When I started to make these, I had to send the meal idea to my college-student brother with how easy and cheap they are to make.
What you will need:
- Corn bread or muffin mix – I buy Jiffy brand, but any brand will work. For families with more than one kid, I would double this recipe and buy two boxes.
- Ingredients listed on corn bread or muffin box – for Jiffy this includes milk and one egg
- Hot dogs – any type or brand works. You will be cutting the hot dogs up, so no matter how many you are feeding, one package of hot dogs works.
That’s it! It’s really that simple and I’ll say again, wallet friendly.
Supplies you will need:
- Muffin tin – either mini or regular. I have used both before. My recommendation on how to pick which muffin tin you want to use is to think about how much corn muffin mixture you want around the hot dog. If you want the corn muffin mix and hot dog ratio to be similar then go with a mini muffin tin. If you want more corn muffin than hot dog, go with the regular.
- Small mixing bowl – even if doubling the corn muffin recipe, it doesn’t take a big bowl to mix everything
Step by Step Instructions (with pictures):
First, preheat oven according to the corn muffin mix box (400 for Jiffy). Then spray your muffin tin of either size with non-stick spray and set aside for later. In a small mixing bowl – combine ingredients listed on corn muffin mix box. For Jiffy, that is the mix, 1/3 cup milk and 1 egg.
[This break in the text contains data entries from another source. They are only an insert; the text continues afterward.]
(* ===== verification/_CoqProject ===== *)
-Q . S2P
Prelude.v
Text.v
Wire.v
Utf8.v
RudpPacket.v
AckWindow.v
RetransmissionQueue.v
RudpEngine.v
RudpEngineProps.v
RudpLink.v
Resilience.v
ProtocolErrors.v
Dispatch.v
Redis.v
SessionDirectory.v
AdminAuth.v
RuntimeMetrics.v
Monitor.v
JobQueue.v
DbWorkerPool.v
ThreadManager.v
TaskScheduler.v
MemoryPool.v
Session.v
Acceptor.v
UdpGuard.v
Rollout.v
Connection.v
BackendConnection.v
GatewayConnection.v
GatewayUdp.v
GatewayUdpProps.v
SessionClient.v
ChatText.v
GatewayConfig.v
InstanceRegistry.v
InstanceRegistryProps.v
GatewayRouting.v
HttpServer.v
HttpServerProps.v
Metrics.v
Trace.v
Log.v
ServerConfig.v
AppHost.v
WriteBehind.v
WriteBehindProps.v
LuaRuntime.v
LuaBindings.v
Plugins.v
ScriptWatcher.v
Bootstrap.v
ChatHooks.v
ChatState.v
ChatCore.v
ChatViews.v
ChatRooms.v
ChatCommands.v
ChatSend.v
ChatAdmin.v
AdminQuery.v
AdminState.v
AdminCommands.v
Fanout.v
AdminFanoutProps.v
AdminExt.v
AdminDeploy.v
AdminViews.v
AdminApp.v
AdminAppProps.v
AdminDeployProps.v
AdminStoreProps.v
AdminViewsProps.v
ChatInv.v
ChatConsistency.v
ChatProps.v
ChatDelivery.v
ChatGate.v
ChatNames.v
ChatHistory.v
When the ingredients are all mixed until smooth, fill the muffin tins about half way full. The batter will rise once you place a hot dog chunk in it. The batter will also rise while baking. I noticed that if I filled the muffin tin too full, it crumbled more while removing the muffins after baking.

Cut the hot dogs into chunks. They do not need to be perfect. Some will stick out from the batter and some won’t.
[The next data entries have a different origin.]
(* ===== verification/Text.v ===== *)
(** Text as lists of characters: decimal and hexadecimal digits, [std::from_chars] and
    [std::to_string] for unsigned integers, comma-separated lists.  These are parts
    of the C++ library that the parsers of the program use. *)

From S2P Require Import Prelude.

Abbreviation chars := (list Ascii.ascii).
Definition chars_of (s : string) : chars := String.list_ascii_of_string s.

(** ** Unsigned integers *)

Definition digit_value (c : Ascii.ascii) : option Z :=
  let b := byte_of_ascii c in
  if (48 <=? b) && (b <=? 57) then Some (b - 48)
  else if (97 <=? b) && (b <=? 122) then Some (b - 97 + 10)
  else if (65 <=? b) && (b <=? 90) then Some (b - 65 + 10)
  else None.

(** The prefix of digits of the base, its value, its length, and what follows. *)
Fixpoint scan_digits (base : Z) (s : chars) (acc : Z) (n : nat) : Z * nat * chars :=
  match s with
  | c :: rest =>
      match digit_value c with
      | Some d => if d <? base then scan_digits base rest (acc * base + d) (S n) else (acc, n, s)
      | None => (acc, n, s)
      end
  | [] => (acc, n, [])
  end.

(** [std::from_chars(first, last, parsed, base)] for an unsigned type of [w] bits: no
    sign and no base prefix; [None] is an error code (no digits, or out of range),
    otherwise the value and the rest from [ptr] on. *)
Definition from_chars (w base : Z) (s : chars) : option (Z * chars) :=
  let '(v, n, rest) := scan_digits base s 0 0 in
  if Nat.eqb n 0 then None else if 2 ^ w <=? v then None else Some (v, rest).

(** [std::to_string] of an unsigned integer. *)
Definition decimal (n : Z) : chars := chars_of (pretty n).

Abbreviation str := String.string_of_list_ascii.

Definition to_string (n : Z) : string := str (decimal n).
Definition newline : string := str [ascii_of_byte 10].
Definition quote : string := str [ascii_of_byte 34].

Definition digit10 (c : Ascii.ascii) : Prop := exists d, digit_value c = Some d /\ 0 <= d < 10.

Definition value10 (ds : chars) (acc : Z) : Z :=
  fold_left (fun a c => a * 10 + default 0 (digit_value c)) ds acc.

Lemma chars_of_string_of_list l : chars_of (String.string_of_list_ascii l) = l.
Proof. apply String.list_ascii_of_string_of_list_ascii. Qed.

Lemma scan_digits_app ds rest acc n :
  Forall digit10 ds ->
  scan_digits 10 (ds ++ rest) acc n = scan_digits 10 rest (value10 ds acc) (n + length ds).
Proof.
  intros Hds. revert acc n. induction Hds as [|c ds (d & Hd & H0 & Hlt) _ IH]; intros acc n; simpl.
  { by rewrite Nat.add_0_r. }
  rewrite Hd. apply Z.ltb_lt in Hlt. rewrite Hlt, IH. f_equal; simpl; lia.
Qed.

Lemma digit_char x :
  (x < 10)%N -> digit_value (pretty_N_char x) = Some (Z.of_N x).
Proof.
  intros. assert (x = 0 \/ x = 1 \/ x = 2 \/ x = 3 \/ x = 4 \/ x = 5 \/ x = 6 \/ x = 7 \/ x = 8 \/ x = 9)%N
    as Hx by lia. by destruct_or! Hx; subst x.
Qed.

Lemma value10_app ds1 ds2 acc : value10 (ds1 ++ ds2) acc = value10 ds2 (value10 ds1 acc).
Proof. apply fold_left_app. Qed.

Lemma pretty_N_go_digits x s :
  exists ds, chars_of (pretty_N_go x s) = ds ++ chars_of s /\ Forall digit10 ds
    /\ value10 ds 0 = Z.of_N x /\ (0 < x -> ds <> [])%N.
Proof.
  revert s. induction (N.lt_wf_0 x) as [x _ IH]; intros s.
  assert (x = 0 \/ 0 < x)%N as [->|Hx] by lia; [by exists []|].
  rewrite pretty_N_go_step by done.
  destruct (IH (x / 10)%N (N.div_lt x 10 Hx eq_refl) (String (pretty_N_char (x mod 10)) s))
    as (ds & -> & Hds & Hv & _).
  assert (Hlt : (x mod 10 < 10)%N) by (by apply N.mod_lt).
  exists (ds ++ [pretty_N_char (x mod 10)]). split_and!.
  - by rewrite <- app_assoc.
  - apply Forall_app. split; [done|]. constructor; [|constructor].
    exists (Z.of_N (x mod 10)). rewrite digit_char by done. split; [done|].
    split; [apply N2Z.is_nonneg|by apply (N2Z.inj_lt _ 10)].
  - rewrite value10_app, Hv. unfold value10. simpl. rewrite digit_char by done. simpl.
    pose proof (N.div_mod x 10 ltac:(done)). lia.
  - intros _. by destruct ds.
Qed.

Lemma decimal_digits n :
  0 <= n -> Forall digit10 (decimal n) /\ value10 (decimal n) 0 = n /\ decimal n <> [].
Proof.
  intros Hn. unfold decimal. destruct n as [|p|p]; [|change (pretty (Z.pos p)) with (pretty (N.pos p))|lia].
  - split_and!; [|done|done]. constructor; [|constructor]. by exists 0.
  - unfold pretty, pretty_N. rewrite decide_False by done.
    destruct (pretty_N_go_digits (N.pos p) EmptyString) as (ds & -> & Hds & Hv & Hne).
    rewrite app_nil_r. split_and!; [done|done|]. apply Hne. lia.
Qed.

(** Printing and parsing are inverse. *)
Lemma from_chars_decimal w n rest :
  0 <= n < 2 ^ w -> (match rest with [] => True | c :: _ => digit_value c = None end) ->
  from_chars w 10 (decimal n ++ rest) = Some (n, rest).
Proof.
  intros Hn Hrest. destruct (decimal_digits n) as (Hds & Hv & Hne); [lia|].
  unfold from_chars. rewrite scan_digits_app, Hv by done.
  assert (Hstop : scan_digits 10 rest n (0 + length (decimal n)) = (n, length (decimal n), rest)).
  { destruct rest as [|c rest]; [done|]. simpl. by rewrite Hrest. }
  rewrite Hstop. destruct (decimal n); [done|]. simpl. by destruct (Z.leb_spec (2 ^ w) n); [lia|].
Qed.

Lemma from_chars_fits w base s v rest :
  0 <= base -> from_chars w base s = Some (v, rest) -> 0 <= v < 2 ^ w.
Proof.
  intros Hb. unfold from_chars. destruct (scan_digits base s 0 0) as [[v' n] r] eqn:Hs.
  assert (Hpos : forall s acc n, 0 <= acc -> 0 <= (scan_digits base s acc n).1.1).
  { clear -Hb. induction s as [|c s IH]; intros acc n Ha; simpl; [done|].
    unfold digit_value. repeat case_match; simpl; try done; apply IH; simplify_eq; zbool; try lia; nia. }
  specialize (Hpos s 0 0%nat ltac:(lia)). rewrite Hs in Hpos. simpl in Hpos.
  destruct (Nat.eqb n 0); [done|]. destruct (Z.leb_spec (2 ^ w) v'); [done|]. intros. simplify_eq. lia.
Qed.

(** ** Lists with a separator *)

Section separated.
Context (sep : Z).

Definition is_sep (c : Ascii.ascii) : bool := byte_of_ascii c =? sep.

Fixpoint split_sep (s : chars) : list chars :=
  match s with
  | [] => [[]]
  | c :: rest =>
      if is_sep c then [] :: split_sep rest
      else match split_sep rest with
           | tok :: toks => (c :: tok) :: toks
           | [] => [[c]]
           end
  end.

Definition join_sep (toks : list chars) : chars :=
  match toks with
  | [] => []
  | tok :: toks => tok ++ concat (map (fun t => ascii_of_byte sep :: t) toks)
  end.

Lemma split_sep_tok tok s :
  Forall (fun c => is_sep c = false) tok ->
  split_sep (tok ++ s)
  = match split_sep s with t :: ts => (tok ++ t) :: ts | [] => [tok] end.
Proof.
  intros Ht. assert (Hne : forall s, split_sep s <> []).
  { clear. induction s as [|c s IH]; [done|]. cbn [split_sep]. case_match; [done|].
    by destruct (split_sep s). }
  induction Ht as [|c tok Hc _ IH]; cbn [app].
  { specialize (Hne s). by destruct (split_sep s). }
  cbn [split_sep]. rewrite Hc, IH. by destruct (split_sep s).
Qed.

Lemma split_join toks :
  fits 8 sep -> toks <> [] -> Forall (Forall (fun c => is_sep c = false)) toks ->
  split_sep (join_sep toks) = toks.
Proof.
  intros Hsep Hne Hall. destruct toks as [|tok toks]; [done|]. clear Hne. cbn [join_sep].
  apply Forall_cons in Hall as [Ht Hall]. rewrite split_sep_tok by done.
  assert (Hrest : split_sep (concat (map (fun t => ascii_of_byte sep :: t) toks)) = [] :: toks).
  { clear Ht tok. induction Hall as [|tok toks Ht _ IH]; [done|]. cbn [map concat app split_sep].
    unfold is_sep at 1. rewrite byte_ascii_id, Z.eqb_refl by done.
    rewrite split_sep_tok, IH by done. by rewrite app_nil_r. }
  by rewrite Hrest, app_nil_r.
Qed.

Lemma digit10_not_sep ds : sep < 48 -> Forall digit10 ds -> Forall (fun c => is_sep c = false) ds.
Proof.
  intros Hsep Hds. eapply Forall_impl; [exact Hds|]. intros c (d & Hd & _).
  unfold is_sep, digit_value in *. destruct (Z.eqb_spec (byte_of_ascii c) sep); [|done].
  repeat case_match; simplify_eq; zbool; lia.
Qed.

End separated.

(** ** Entries ordered by key: [std::sort] on the pairs of a map *)

Definition key_le (a b : string * string) : Prop := String.leb a.1 b.1 = true.

#[export] Instance key_le_dec a b : Decision (key_le a b).
Proof. unfold key_le. apply _. Defined.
Add one hot dog chunk to the batter in each muffin slot. I place them in the center as much as I can. I also try to place the hot dog chunk horizontally, but sometimes they end up vertically. It really doesn’t matter which direction they are.

Now you’re ready to place them in the oven! For mini muffins I would bake for about 10-12 minutes until the batter is cooked all the way through. For a regular muffin tin, I bake according to the corn muffin mix. I suggest doing the minimum time on the box (15-minutes for Jiffy). When they are done, I recommend letting them cool for at least 5-minutes in the muffin tin. When I try to take them out of the muffin tin right away (while still hot) they crumble more and don’t look like muffins.
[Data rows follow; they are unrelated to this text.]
Lemma well_formed_cons l :
  l <> [] ->
  well_formed_utf8 l <->
  exists c tail, scalar_value c /\ l = utf8_encode c ++ tail /\ well_formed_utf8 tail.
Proof.
  intros Hl. split.
  - intros ([|c cs] & Hcs & ->); [done|]. apply Forall_cons in Hcs as [??].
    exists c, (cs ≫= utf8_encode). split_and!; [done..|]. by exists cs.
  - intros (c & tail & Hc & -> & cs & Hcs & ->). exists (c :: cs). split; [by constructor|done].
Qed.

(** The lead and continuation tests as ranges, checked on all 256 bytes. *)
Definition utf8_lead_range (b : Z) : option (nat * Z * Z) :=
  if b <? 0xC0 then None
  else if b <? 0xE0 then Some (1%nat, b - 0xC0, 0x80)
  else if b <? 0xF0 then Some (2%nat, b - 0xE0, 0x800)
  else if b <? 0xF8 then Some (3%nat, b - 0xF0, 0x10000)
  else None.

Lemma utf8_lead_ranges b : fits 8 b -> 0x80 <= b -> utf8_lead b = utf8_lead_range b.
Proof.
  intros Hb H80.
  enough ((b <? 0x80) || bool_decide (utf8_lead b = utf8_lead_range b) = true) as H.
  { destruct (Z.ltb_spec b 0x80); [lia|]. by apply bool_decide_eq_true in H. }
  clear H80. revert b Hb.
  apply (byte_forall (fun b => (b <? 0x80) || bool_decide (utf8_lead b = utf8_lead_range b))).
  vm_compute. done.
Qed.

Lemma utf8_cont_range b : fits 8 b -> (Z.land b 0xC0 =? 0x80) = (0x80 <=? b) && (b <? 0xC0).
Proof.
  intros Hb.
  enough (Bool.eqb (Z.land b 0xC0 =? 0x80) ((0x80 <=? b) && (b <? 0xC0)) = true) as H
    by by apply Bool.eqb_prop in H.
  revert b Hb.
  apply (byte_forall (fun b => Bool.eqb (Z.land b 0xC0 =? 0x80) ((0x80 <=? b) && (b <? 0xC0)))).
  vm_compute. done.
Qed.

Lemma land_3f b : Z.land b 0x3F = b mod 64.
Proof. change 0x3F with (Z.ones 6). by rewrite Z.land_ones. Qed.

Lemma utf8_shift_in cp b :
  0 <= cp < 2 ^ 26 -> Z.lor (u32 (Z.shiftl cp 6)) (b mod 64) = cp * 64 + b mod 64.
Proof.
  intros. rewrite wrap_id by (rewrite Z.shiftl_mul_pow2 by lia; zlia).
  rewrite lor_shiftl_add; zlia.
Qed.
Serve! You can serve with ketchup as a main dish or these would be great sides to serve with chili.
Ingredients:
- 1 box of corn muffin or bread mix
- Ingredients listed on corn muffin mix (i.e. for Jiffy – 1/3 cup milk and 1 egg)
- 1 package of hot dogs
- Non-Stick Spray
Instructions:
- Preheat oven according to corn muffin mix directions (Jiffy – 400)
- Spray muffin tin (mini or regular) with non-stick spray and set aside.
- In a small mixing bowl, combine ingredients listed on corn muffin mix (mix, milk and egg)
- Fill muffin tins about half way full
- Add a hot dog chunk to each muffin tin
- For mini muffins – bake for 10-12 minutes. For regular muffins – bake according to corn muffin mix (about 15 minutes). Let cool in either pan for a minimum of 5 minutes.